A l'époque de Moharram, parmi les habitants de la région d'Ilâm, les femmes organisent une cérémonie spéciale appelée «chayyeneh». Parmi ces chayyeneh, on peut citer celui de Ghâsem (a) le septième jour de Moharram, celui d'Abbâs (que la paix soit sur lui) le huitième jour, celui de l'Imam Hossein le dixième jour et celui de Arba'een day. Par exemple dans le châyyeneh Ghâsem, ils font porter à une jeune fille célibataire une robe de mariée (robe verte et foulard blanc) (symbolisant la mariée de Ghâsem), ils lui donnent aussi deux bougies allumées et placent un plateau avec du noghl et nabât, henné, encens et bougies au centre de la place.

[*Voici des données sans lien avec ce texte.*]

(* ================================================================== *)
(** * Lemmas on the dict and request operations *)

Lemma dict_get_del_eq (d : dict) (k : string) : dict_get (dict_del d k) k = None.
Proof.
  induction d as [|[k' v] d IH]; [done|]. unfold dict_del in *; simpl.
  destruct (String.eqb k' k) eqn:E; simpl; [exact IH|].
  rewrite E. exact IH.
Qed.

Lemma dict_get_del_ne (d : dict) (k k' : string) :
  k' <> k -> dict_get (dict_del d k) k' = dict_get d k'.
Proof.
  intros Hne. induction d as [|[k0 v] d IH]; [done|]. unfold dict_del in *; simpl.
  destruct (String.eqb k0 k) eqn:E; simpl.
  - apply String.eqb_eq in E. subst k0.
    destruct (String.eqb k k') eqn:E'; [apply String.eqb_eq in E'; congruence|exact IH].
  - destruct (String.eqb k0 k'); [done|exact IH].
Qed.

Lemma req_get_del_eq (r : BatchRequest) (k : Key) : req_get (req_del r k) k = None.
Proof. destruct k; apply dict_get_del_eq. Qed.

Lemma req_get_del_ne (r : BatchRequest) (k k' : Key) :
  k' <> k -> req_get (req_del r k) k' = req_get r k'.
Proof.
  intros Hne. destruct k as [n|n], k' as [n'|n']; simpl; try done;
    apply dict_get_del_ne; congruence.
Qed.

(* ================================================================== *)
(** * BalanceLabels.prepare *)

(** C10: after [prepare] the scales key is absent from the outgoing
    request, and [skip_next] is set exactly when the scales key was absent
    from the incoming request. *)
Theorem prepare_drops_scales (n : BalanceLabels) (request : BatchRequest) :
  req_contains (snd (prepare n request)) (bl_scales n) = false /\
  bl_skip_next (fst (prepare n request)) = negb (req_contains request (bl_scales n)).
Proof.
  unfold prepare, req_contains; simpl.
  destruct (req_get request (bl_scales n)) eqn:E; simpl.
  - rewrite req_get_del_eq. done.
  - rewrite E. done.
Qed.

(** C7 (as stated, refuted): with the scales key requested, the labels
    key is not added to the outgoing request by [prepare]. *)
Lemma prepare_does_not_add_labels :
  let request := mkRequest [("scales"%string, 0%nat)] [] in
  req_contains request (bl_scales bl_example) = true /\
  req_contains (snd (prepare bl_example request)) (bl_labels bl_example) = false.
Proof. vm_compute. split; reflexivity. Qed.

(** C7 (amended): when the scales key is requested, [prepare] clears
    [skip_next] and removes only the scales key: every other key (labels
    and masks included) is present afterwards exactly when it was present
    before; nothing is added. *)
Theorem prepare_keeps_other_keys (n : BalanceLabels) (request : BatchRequest) :
  req_contains request (bl_scales n) = true ->
  req_contains (snd (prepare n request)) (bl_scales n) = false /\
  (forall k, k <> bl_scales n -> req_contains (snd (prepare n request)) k = req_contains request k) /\
  bl_skip_next (fst (prepare n request)) = false.
Proof.
  intros Hin. unfold prepare; simpl. rewrite Hin; simpl.
  split; [unfold req_contains; rewrite req_get_del_eq; done|].
  split; [|done]. intros k Hne. unfold req_contains. rewrite req_get_del_ne; done.
Qed.

Lemma prepare_keeps_other_keys_witness :
  req_contains (mkRequest [("labels"%string, 1%nat); ("scales"%string, 0%nat)] [])
    (bl_scales bl_example) = true /\
  req_contains (snd (prepare bl_example
     (mkRequest [("labels"%string, 1%nat); ("scales"%string, 0%nat)] []))) (bl_scales bl_example)
  = false /\
  req_contains (snd (prepare bl_example
     (mkRequest [("labels"%string, 1%nat); ("scales"%string, 0%nat)] []))) (ArrayKey "labels")
  = req_contains (mkRequest [("labels"%string, 1%nat); ("scales"%string, 0%nat)] []) (ArrayKey "labels").
Proof.
  assert (Hc : req_contains (mkRequest [("labels"%string, 1%nat); ("scales"%string, 0%nat)] [])
    (bl_scales bl_example) = true) by reflexivity.
  destruct (prepare_keeps_other_keys bl_example _ Hc) as (Hs & Hk & _).
  split; [exact Hc|]. split; [exact Hs|].
  apply Hk. discriminate.
Defined.

(* ================================================================== *)
(** * BalanceLabels.process after a skipping prepare *)

(** C6: when the scales key is not requested, [prepare] leaves the request
    as it is and sets [skip_next]; the following [process] call then returns
    every batch unchanged (it does not even read the labels, so it also
    succeeds on a batch without them) and clears [skip_next]. *)
Theorem skipped_process_is_noop (n : BalanceLabels) (request : BatchRequest) :
  req_contains request (bl_scales n) = false ->
  prepare n request = (set_skip_next n true, request) /\
  forall (b : Batch) (request' : BatchRequest),
    process (fst (prepare n request)) b request' = (Ok b, set_skip_next n false).
Proof.
  intros Hout. unfold prepare. simpl. rewrite Hout. split; [done|].
  intros b request'. reflexivity.
Qed.

Lemma skipped_process_is_noop_witness :
  req_contains BatchRequest_new (bl_scales bl_example) = false /\
  process (fst (prepare bl_example BatchRequest_new)) (mkBatch []) BatchRequest_new
  = (Ok (mkBatch []), set_skip_next bl_example false).
Proof.
  assert (H : req_contains BatchRequest_new (bl_scales bl_example) = false) by reflexivity.
  split; [exact H|].
  exact (proj2 (skipped_process_is_noop bl_example BatchRequest_new H) _ _).
Defined.

(* ================================================================== *)
(** * BalanceLabels.process: the class weights *)

Local Open Scope Q_scope.

Lemma clip_above (x lo hi : Q) : lo <= hi -> hi <= x -> clip x lo hi == hi.
Proof.
  intros Hlh Hx. unfold clip.
  destruct (Q.max_spec x lo) as [[H1 H2]|[H1 H2]];
  destruct (Q.min_spec (Qmax x lo) hi) as [[H3 H4]|[H3 H4]];
  unfold QHasMinMax.max, QHasMinMax.min in *; lra.
Qed.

Les participants au rituel avec des vêtements de cérémonie colorés et avec une apparence soignée, entrent sur la place et la femme qui peut être appelée mollah au féminin, commence un éloge funèbre. Puis une femme, lors du rite du mariage, porte un linceul imbibé de sang au centre de la place (pour assister à l'arrivée de la nouvelle du martyre de Ghâsem le jour de la cérémonie du mariage); après ces événements, les participants au rituel abandonnent l'attitude festive et, déconcertés, en éteignant les bougies ils mettent un châdor noir sur la tête de la mariée (pour témoigner de son deuil) et après l'extinction des bougies, la récitation des lamentations du mollah commence femme. Au début du rite, les participants assis sur leurs genoux puis debout tournent en cercle et avec la paume de leurs mains ils frappent du front et se plaignent.